====== Records for processing ======

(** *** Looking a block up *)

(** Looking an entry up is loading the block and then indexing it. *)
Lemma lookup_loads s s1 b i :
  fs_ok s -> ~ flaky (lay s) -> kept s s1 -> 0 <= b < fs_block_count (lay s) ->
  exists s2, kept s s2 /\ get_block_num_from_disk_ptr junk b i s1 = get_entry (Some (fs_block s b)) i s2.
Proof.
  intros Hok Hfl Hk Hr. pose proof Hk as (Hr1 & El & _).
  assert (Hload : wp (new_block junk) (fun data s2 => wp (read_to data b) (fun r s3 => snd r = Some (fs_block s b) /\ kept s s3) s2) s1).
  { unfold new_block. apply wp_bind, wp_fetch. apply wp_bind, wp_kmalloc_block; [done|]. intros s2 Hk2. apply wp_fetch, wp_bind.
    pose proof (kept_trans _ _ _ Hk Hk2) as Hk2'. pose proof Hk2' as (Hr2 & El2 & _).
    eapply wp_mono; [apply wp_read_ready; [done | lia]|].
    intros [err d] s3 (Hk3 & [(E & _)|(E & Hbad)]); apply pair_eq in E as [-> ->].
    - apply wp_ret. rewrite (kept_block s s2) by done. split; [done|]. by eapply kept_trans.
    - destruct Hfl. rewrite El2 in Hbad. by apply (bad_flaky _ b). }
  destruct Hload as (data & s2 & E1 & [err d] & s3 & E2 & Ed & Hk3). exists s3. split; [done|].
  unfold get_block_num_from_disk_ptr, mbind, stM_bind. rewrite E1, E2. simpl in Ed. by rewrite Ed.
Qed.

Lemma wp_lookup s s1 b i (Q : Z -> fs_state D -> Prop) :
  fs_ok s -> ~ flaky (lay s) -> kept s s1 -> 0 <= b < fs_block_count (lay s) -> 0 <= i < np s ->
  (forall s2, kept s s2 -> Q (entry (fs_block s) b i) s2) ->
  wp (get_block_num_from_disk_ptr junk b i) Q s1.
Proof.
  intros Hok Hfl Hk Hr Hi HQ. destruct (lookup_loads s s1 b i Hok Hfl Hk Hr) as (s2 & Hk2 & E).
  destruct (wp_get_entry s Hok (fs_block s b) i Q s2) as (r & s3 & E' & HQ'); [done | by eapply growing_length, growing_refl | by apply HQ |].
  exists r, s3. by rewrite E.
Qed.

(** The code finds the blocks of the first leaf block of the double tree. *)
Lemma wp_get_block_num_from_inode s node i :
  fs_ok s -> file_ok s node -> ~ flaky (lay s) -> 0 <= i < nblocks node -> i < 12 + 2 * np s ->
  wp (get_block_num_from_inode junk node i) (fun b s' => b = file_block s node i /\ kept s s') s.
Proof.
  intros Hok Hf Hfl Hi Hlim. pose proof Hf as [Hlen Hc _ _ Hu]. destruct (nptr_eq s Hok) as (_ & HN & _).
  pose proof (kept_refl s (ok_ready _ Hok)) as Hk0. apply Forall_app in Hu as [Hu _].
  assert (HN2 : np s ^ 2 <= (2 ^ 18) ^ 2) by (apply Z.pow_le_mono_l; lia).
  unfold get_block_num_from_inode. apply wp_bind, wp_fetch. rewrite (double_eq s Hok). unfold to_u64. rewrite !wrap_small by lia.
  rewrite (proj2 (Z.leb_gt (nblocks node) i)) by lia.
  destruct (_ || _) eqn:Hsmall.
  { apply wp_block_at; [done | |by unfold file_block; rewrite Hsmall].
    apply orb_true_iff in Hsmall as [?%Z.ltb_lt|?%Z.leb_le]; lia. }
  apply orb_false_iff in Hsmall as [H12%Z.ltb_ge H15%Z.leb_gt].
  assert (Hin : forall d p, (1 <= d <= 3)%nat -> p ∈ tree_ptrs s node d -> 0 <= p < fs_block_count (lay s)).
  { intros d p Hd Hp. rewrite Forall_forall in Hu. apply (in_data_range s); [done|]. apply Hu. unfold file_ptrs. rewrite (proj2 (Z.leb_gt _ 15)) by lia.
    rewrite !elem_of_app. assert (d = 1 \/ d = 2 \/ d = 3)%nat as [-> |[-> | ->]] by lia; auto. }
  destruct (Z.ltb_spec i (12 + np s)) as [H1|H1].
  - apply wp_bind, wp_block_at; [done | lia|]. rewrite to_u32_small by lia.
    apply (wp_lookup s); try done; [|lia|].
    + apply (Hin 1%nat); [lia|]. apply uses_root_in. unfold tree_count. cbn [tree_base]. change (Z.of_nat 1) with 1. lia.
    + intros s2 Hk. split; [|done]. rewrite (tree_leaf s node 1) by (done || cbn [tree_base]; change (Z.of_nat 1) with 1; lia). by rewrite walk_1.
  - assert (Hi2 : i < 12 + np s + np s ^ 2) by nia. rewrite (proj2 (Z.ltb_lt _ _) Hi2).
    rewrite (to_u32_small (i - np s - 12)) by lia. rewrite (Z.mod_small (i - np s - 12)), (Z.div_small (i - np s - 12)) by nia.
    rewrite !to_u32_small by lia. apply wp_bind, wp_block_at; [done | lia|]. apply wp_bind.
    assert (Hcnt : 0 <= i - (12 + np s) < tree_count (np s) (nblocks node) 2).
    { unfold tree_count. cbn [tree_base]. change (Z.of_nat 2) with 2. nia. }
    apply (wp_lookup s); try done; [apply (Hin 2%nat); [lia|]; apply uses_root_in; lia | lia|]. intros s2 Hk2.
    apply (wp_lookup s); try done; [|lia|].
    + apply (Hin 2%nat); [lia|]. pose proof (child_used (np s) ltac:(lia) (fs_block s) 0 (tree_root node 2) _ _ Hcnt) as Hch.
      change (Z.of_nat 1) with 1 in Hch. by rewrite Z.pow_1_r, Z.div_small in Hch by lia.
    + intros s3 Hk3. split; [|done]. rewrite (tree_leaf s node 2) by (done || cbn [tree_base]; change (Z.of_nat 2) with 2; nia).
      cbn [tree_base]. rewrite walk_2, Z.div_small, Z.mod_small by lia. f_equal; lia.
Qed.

======
====== Records for processing ======

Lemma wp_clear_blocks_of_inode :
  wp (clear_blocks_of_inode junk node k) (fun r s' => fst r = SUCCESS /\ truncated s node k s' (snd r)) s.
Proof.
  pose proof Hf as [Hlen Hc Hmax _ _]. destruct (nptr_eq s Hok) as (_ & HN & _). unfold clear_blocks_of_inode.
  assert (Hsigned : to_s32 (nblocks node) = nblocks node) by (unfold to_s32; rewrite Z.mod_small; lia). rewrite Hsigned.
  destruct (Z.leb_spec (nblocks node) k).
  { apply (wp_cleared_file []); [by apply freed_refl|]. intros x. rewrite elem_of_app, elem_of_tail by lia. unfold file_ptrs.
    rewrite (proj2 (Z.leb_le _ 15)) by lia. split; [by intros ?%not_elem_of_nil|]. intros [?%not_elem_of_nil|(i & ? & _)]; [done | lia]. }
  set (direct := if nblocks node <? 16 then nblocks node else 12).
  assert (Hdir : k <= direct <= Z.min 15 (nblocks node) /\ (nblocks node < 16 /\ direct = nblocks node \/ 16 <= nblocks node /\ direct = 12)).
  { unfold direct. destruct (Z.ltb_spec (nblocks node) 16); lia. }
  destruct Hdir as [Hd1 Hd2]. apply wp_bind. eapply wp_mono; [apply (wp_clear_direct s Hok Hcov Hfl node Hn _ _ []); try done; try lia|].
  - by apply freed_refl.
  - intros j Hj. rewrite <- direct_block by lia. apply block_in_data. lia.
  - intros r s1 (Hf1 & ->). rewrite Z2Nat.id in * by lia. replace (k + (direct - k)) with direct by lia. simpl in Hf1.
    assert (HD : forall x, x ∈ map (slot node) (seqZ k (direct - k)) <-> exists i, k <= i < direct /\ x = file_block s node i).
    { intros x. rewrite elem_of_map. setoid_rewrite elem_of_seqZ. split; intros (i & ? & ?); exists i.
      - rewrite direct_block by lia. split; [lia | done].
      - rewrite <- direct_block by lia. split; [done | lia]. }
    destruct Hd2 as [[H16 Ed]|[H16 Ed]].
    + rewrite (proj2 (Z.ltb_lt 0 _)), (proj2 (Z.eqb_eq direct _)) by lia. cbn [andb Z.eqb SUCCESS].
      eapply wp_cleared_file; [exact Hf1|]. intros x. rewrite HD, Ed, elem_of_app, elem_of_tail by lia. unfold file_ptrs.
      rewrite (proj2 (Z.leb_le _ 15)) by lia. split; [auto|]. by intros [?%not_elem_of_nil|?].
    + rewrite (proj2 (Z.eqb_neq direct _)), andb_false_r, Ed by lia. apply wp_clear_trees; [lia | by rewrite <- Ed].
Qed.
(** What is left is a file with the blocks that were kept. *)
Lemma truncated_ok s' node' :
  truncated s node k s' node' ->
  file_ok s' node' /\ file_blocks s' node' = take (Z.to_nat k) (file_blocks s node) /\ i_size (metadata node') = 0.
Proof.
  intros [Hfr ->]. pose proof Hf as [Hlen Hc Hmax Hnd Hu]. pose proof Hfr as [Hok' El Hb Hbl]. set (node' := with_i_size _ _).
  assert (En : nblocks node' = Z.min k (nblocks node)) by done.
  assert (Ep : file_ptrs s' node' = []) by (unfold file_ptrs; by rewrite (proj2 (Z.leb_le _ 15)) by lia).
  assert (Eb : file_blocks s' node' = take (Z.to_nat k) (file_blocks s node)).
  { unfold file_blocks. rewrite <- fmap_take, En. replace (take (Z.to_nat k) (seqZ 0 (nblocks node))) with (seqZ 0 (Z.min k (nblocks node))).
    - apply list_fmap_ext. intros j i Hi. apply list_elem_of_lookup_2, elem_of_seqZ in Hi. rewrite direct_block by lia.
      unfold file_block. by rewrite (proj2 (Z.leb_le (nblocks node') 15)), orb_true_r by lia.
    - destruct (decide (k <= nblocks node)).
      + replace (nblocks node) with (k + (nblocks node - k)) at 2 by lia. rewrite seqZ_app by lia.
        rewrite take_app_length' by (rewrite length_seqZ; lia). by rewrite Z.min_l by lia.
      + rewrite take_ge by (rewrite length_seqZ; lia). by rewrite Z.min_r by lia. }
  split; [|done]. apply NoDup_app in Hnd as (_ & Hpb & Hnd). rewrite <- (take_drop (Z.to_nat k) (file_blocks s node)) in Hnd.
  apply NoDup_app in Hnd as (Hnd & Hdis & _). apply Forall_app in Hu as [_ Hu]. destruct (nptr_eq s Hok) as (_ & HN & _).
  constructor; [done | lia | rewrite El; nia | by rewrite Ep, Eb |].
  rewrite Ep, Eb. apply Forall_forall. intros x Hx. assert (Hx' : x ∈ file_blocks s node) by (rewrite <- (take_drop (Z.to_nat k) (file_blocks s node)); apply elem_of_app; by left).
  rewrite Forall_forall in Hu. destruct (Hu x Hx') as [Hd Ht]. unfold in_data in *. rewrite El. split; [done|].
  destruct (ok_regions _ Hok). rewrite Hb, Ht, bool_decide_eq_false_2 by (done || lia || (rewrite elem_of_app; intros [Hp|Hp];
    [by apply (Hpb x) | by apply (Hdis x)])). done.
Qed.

======

Assignment:
Your answer should consist only of the lines above between the line holding "intros [Hfr ->]." and the line holding "rewrite Forall_forall in Hu. destruct", inclusive, each transcribed exactly.

Task result:
  intros [Hfr ->]. pose proof Hf as [Hlen Hc Hmax Hnd Hu]. pose proof Hfr as [Hok' El Hb Hbl]. set (node' := with_i_size _ _).
  assert (En : nblocks node' = Z.min k (nblocks node)) by done.
  assert (Ep : file_ptrs s' node' = []) by (unfold file_ptrs; by rewrite (proj2 (Z.leb_le _ 15)) by lia).
  assert (Eb : file_blocks s' node' = take (Z.to_nat k) (file_blocks s node)).
  { unfold file_blocks. rewrite <- fmap_take, En. replace (take (Z.to_nat k) (seqZ 0 (nblocks node))) with (seqZ 0 (Z.min k (nblocks node))).
    - apply list_fmap_ext. intros j i Hi. apply list_elem_of_lookup_2, elem_of_seqZ in Hi. rewrite direct_block by lia.
      unfold file_block. by rewrite (proj2 (Z.leb_le (nblocks node') 15)), orb_true_r by lia.
    - destruct (decide (k <= nblocks node)).
      + replace (nblocks node) with (k + (nblocks node - k)) at 2 by lia. rewrite seqZ_app by lia.
        rewrite take_app_length' by (rewrite length_seqZ; lia). by rewrite Z.min_l by lia.
      + rewrite take_ge by (rewrite length_seqZ; lia). by rewrite Z.min_r by lia. }
  split; [|done]. apply NoDup_app in Hnd as (_ & Hpb & Hnd). rewrite <- (take_drop (Z.to_nat k) (file_blocks s node)) in Hnd.
  apply NoDup_app in Hnd as (Hnd & Hdis & _). apply Forall_app in Hu as [_ Hu]. destruct (nptr_eq s Hok) as (_ & HN & _).
  constructor; [done | lia | rewrite El; nia | by rewrite Ep, Eb |].
  rewrite Ep, Eb. apply Forall_forall. intros x Hx. assert (Hx' : x ∈ file_blocks s node) by (rewrite <- (take_drop (Z.to_nat k) (file_blocks s node)); apply elem_of_app; by left).
  rewrite Forall_forall in Hu. destruct (Hu x Hx') as [Hd Ht]. unfold in_data in *. rewrite El. split; [done|].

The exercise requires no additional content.